Ответный шепот был таким тихим, что Ходжа Насреддин смог уловить, угадав по губам, только одно слово: Зульфия.
— Прости меня, о благородный юноша! — воскликнул он. — Действительно, я и постарел и поглупел, что привязываюсь к тебе со своею дурацкой мудростью. Зульфия — вот наивысшая мудрость, — иди же скорее! Поверь мне: все ученые книги мира не стоят одного-единственного словечка из тех, что услышишь ты сегодня в лунном саду!
Каждому возрасту соответствует своя мудрость, для сорока пяти лет она заключается, между прочим, в том, чтобы не ложиться спать с пустым желудком. Проводив Саида, Ходжа Насреддин наскоро поужинал сухим сыром и черствой лепешкой из своих дорожных запасов и начал устраиваться на ночь. Уже засыпая, он еще раз подумал об этих влюбленных и от всего сердца пожелал им счастливого свидания в саду.
— Бежим, Саид! Отец сказал, что отдаст меня Агабеку.
— Успокойся, он не отдаст тебя, моя ласточка!
— Бежим, бежим! Куда-нибудь в горы, к цыганам или киргизам. На дорогу я приготовила узелок — лепешки, сыр и сушеную дыню.
— Подожди, может быть, нам и не придется бежать.
— О Саид, неужели они и тебя сумели уговорить, как уговорили отца?
— Не плачь, я никому не собираюсь тебя отдавать, послушай — у нас появился друг и защитник.

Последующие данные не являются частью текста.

(* ===== verification/Wiring.v ===== *)
(** * The components of a daemon

    What the accessors of [Components] construct: one object of each type, made
    of the objects in the fields; so all services share one channel service,
    and it and the operator commands share one storage. *)
From S2P Require Import Prelude Prog Bytes Blockchain Config Metrics HttpHandler Settings.
From S2P Require Import EtcdSetup Components.
Import ServiceMetadata (ServiceMetadata).
Local Open Scope Z_scope.

(** ** The state of the process *)

Record Host := mkHost {
  objects : list Object;
  set_fields : Components;
  network : NetworkSelected;
  daemonGroupId : string;
  etcd : EtcdResources;
  rpc : gset nat }.

Definition with_wiring (os : list Object) (fs : Components) (h : Host) : Host :=
  mkHost os fs (network h) (daemonGroupId h) (etcd h) (rpc h).

Definition with_network (n : NetworkSelected) (h : Host) : Host :=
  mkHost (objects h) (set_fields h) n (daemonGroupId h) (etcd h) (rpc h).

Definition with_group (g : string) (h : Host) : Host :=
  mkHost (objects h) (set_fields h) (network h) g (etcd h) (rpc h).

Definition with_etcd (r : EtcdResources) (h : Host) : Host :=
  mkHost (objects h) (set_fields h) (network h) (daemonGroupId h) r (rpc h).

Definition with_rpc (cs : gset nat) (h : Host) : Host :=
  mkHost (objects h) (set_fields h) (network h) (daemonGroupId h) (etcd h) cs.

(** What the operations may do. An endpoint without a text cannot be dialed:
    it names no address and no socket file. *)
Definition start {X} (e : StartE X) (h : Host) : X -> Host -> Prop :=
  match e in StartE X return X -> Host -> Prop with
  | GetField f => fun x h' => x = set_fields h !! f /\ h' = h
  | Construct f o => fun x h' => x = length (objects h) /\
      h' = with_wiring (objects h ++ [o]) (<[f := length (objects h)]> (set_fields h)) h
  | Assign f i => fun _ h' => h' = with_wiring (objects h) (<[f := i]> (set_fields h)) h
  | Deref i => fun x h' => x = objects h !! i /\ h' = h
  | GetNetwork => fun x h' => x = network h /\ h' = h
  | SetNetwork n => fun _ h' => h' = with_network n h
  | SetDaemonGrpId g => fun _ h' => h' = with_group g h
  | LoadDaemonGrpId => fun x h' => x = daemonGroupId h /\ h' = h
  | RpcDial endpoint => fun x h' =>
      (exists err, x = Err err /\ h' = h) \/
      (exists n, x = Ok n /\ endpoint <> EmptyString /\ n ∉ rpc h /\
         h' = with_rpc ({[n]} ∪ rpc h) h)
  | RpcClose n => fun _ h' => h' = with_rpc (rpc h ∖ {[n]}) h
  | NewMultiPartyEscrow _ _ | NewRegistryCaller _ _ | GetServiceRegistrationById _ _ _ =>
      fun _ h' => h' = h
  | EtcdSetup e => fun x h' => exists r, contract e (etcd h) x r /\ h' = with_etcd r h
  | MetricsEvent _ => fun _ h' => h' = h
  end.

#[export] Instance StartE_contract : Contract StartE Host := @start.

(** ** Programs that leave the components alone *)

Definition is_quiet {X} (e : StartE X) : Prop :=
  match e with Construct _ _ | Assign _ _ => False | _ => True end.

Fixpoint quiet {A} (p : prog StartE A) : Prop :=
  match p with
  | Vis e k => is_quiet e /\ forall x, quiet (k x)
  | _ => True
  end.

Definition wiring (h : Host) : list Object * Components := (objects h, set_fields h).

Lemma quiet_step X (e : StartE X) h x h' :
  is_quiet e -> contract e h x h' -> wiring h' = wiring h.
Proof.
  destruct e; simpl; try done; intros _ Hc; hnf in Hc; naive_solver.
Qed.

Lemma wp_quiet {A} (p : prog StartE A) h :
  quiet p -> wp p (fun _ h' => wiring h' = wiring h) h.
Proof.
  revert h. induction p as [a|m|X e k IH]; intros h Hq; [done..|].
  destruct Hq as [He Hk]. intros x h' Hc. apply quiet_step in Hc; [|done].
  eapply wp_mono; [by apply IH|]. intros o h'' Hw. by rewrite Hw.
Qed.

Lemma quiet_bind {A B} (p : prog StartE A) (f : A -> prog StartE B) :
  quiet p -> (forall a, quiet (f a)) -> quiet (bind p f).
Proof. intros Hp Hf. induction p; simpl in *; [done..|]. naive_solver. Qed.

Lemma quiet_catch {A B} (p : prog StartE A) (f : outcome A -> prog StartE B) :
  quiet p -> (forall a, quiet (f a)) -> quiet (catch p f).
Proof. intros Hp Hf. induction p; simpl in *; [done..|]. naive_solver. Qed.

Lemma quiet_trigger {X} (e : StartE X) : is_quiet e -> quiet (trigger e).
Proof. done. Qed.

Lemma quiet_resume {A} (o : outcome A) : quiet (resume (E := StartE) o).
Proof. by destruct o. Qed.

Lemma quiet_embed {E A} (f : forall X, E X -> StartE X) (p : prog E A) :
  (forall X (e : E X), is_quiet (f X e)) -> quiet (embed f p).
Proof. intros Hf. induction p; simpl; auto. Qed.

Create HintDb quiet.
#[export] Hint Resolve quiet_resume : quiet.

(** Follows the program to its operations. *)
Ltac quiet_step :=
  lazymatch goal with
  | |- quiet (bind _ _) => apply quiet_bind; [|intros ?]
  | |- quiet (catch _ _) => apply quiet_catch; [|intros ?]
  | |- quiet (match ?x with _ => _ end) => destruct x
  | |- quiet (Vis _ _) => split; [done|intros ?]
  | |- quiet (trigger _) => exact (conj I (fun _ => I))
  | |- quiet (embed _ _) => apply quiet_embed; intros; exact I
  | |- quiet _ => first [exact I | solve [auto with quiet]]
  end.
Ltac quiet := unfold bind_ok, defer; repeat quiet_step.

(** ** Well-formed components *)

(** The field an object is constructed for. *)
Definition home (o : Object) : Field :=
  match o with
  | AServiceMetadata _ => serviceMetadata
  | AProcessor _ _ => blockchain
  | AnEtcdClient _ => etcdClient
  | AnEtcdServer _ => etcdServer
  | AMemoryStorage => atomicStorage
  | AChannelService _ _ _ _ _ => paymentChannelService
  | APaymentHandler _ _ _ => escrowPaymentHandler
  | AnInterceptorChain _ => grpcInterceptor
  | AStateService _ => paymentChannelStateService
  | ALockerStorage _ => etcdLockerStorage
  | AControlService _ _ => providerControlService
  | AHeartbeat _ => daemonHeartbeat
  end.

(** The types of the fields: a storage is an etcd client or a storage in memory. *)
Definition has_type (f : Field) (o : Object) : Prop :=
  home o = f \/ (f = atomicStorage /\ home o = etcdClient).

(** The objects an object is made of, with the fields they come from. *)
Definition interceptor_parts (i : Interceptor) : list (Field * nat) :=
  match i with
  | PaymentValidationInterceptor handler => [(escrowPaymentHandler, handler)]
  | _ => []
  end.

Definition parts (o : Object) : list (Field * nat) :=
  match o with
  | AChannelService channels payments (rp, rm) locker (vp, vm) =>
      [(atomicStorage, channels); (atomicStorage, payments); (atomicStorage, locker);
       (blockchain, rp); (blockchain, vp); (serviceMetadata, rm); (serviceMetadata, vm)]
  | APaymentHandler service processor _ =>
      [(paymentChannelService, service); (blockchain, processor)]
  | AnInterceptorChain chain => concat (map interceptor_parts chain)
  | AStateService service => [(paymentChannelService, service)]
  | ALockerStorage storage => [(atomicStorage, storage)]
  | AControlService service metadata =>
      [(paymentChannelService, service); (serviceMetadata, metadata)]
  | _ => []
  end.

— Друг и защитник? У нас?… Кто?
— Я не могу сказать тебе — кто, да, по правде, и сам не знаю его имени. Знаю только, что он спасет нас!
— Когда ты встретил его?
— Сегодня.
— И уже успел ему поверить?
— О Зульфия, если бы ты видела его взгляд, слышала голос, и ты бы поверила! От него исходит могучая сила, укрепляющая сердца.
Звенели ночные ящерицы, звенели серебряные монетки на шее Зульфии, что-то еще звенело, — вся ночь была полна неясных затаенных звуков. И Зульфии не хотелось утра: пусть бы навсегда оставалась земля в этой пахучей, истомной, голубоватой мгле. Но уже начиналось на востоке первое робкое пробуждение света, и горы смутно выступили из темноты своими вершинами: близился день.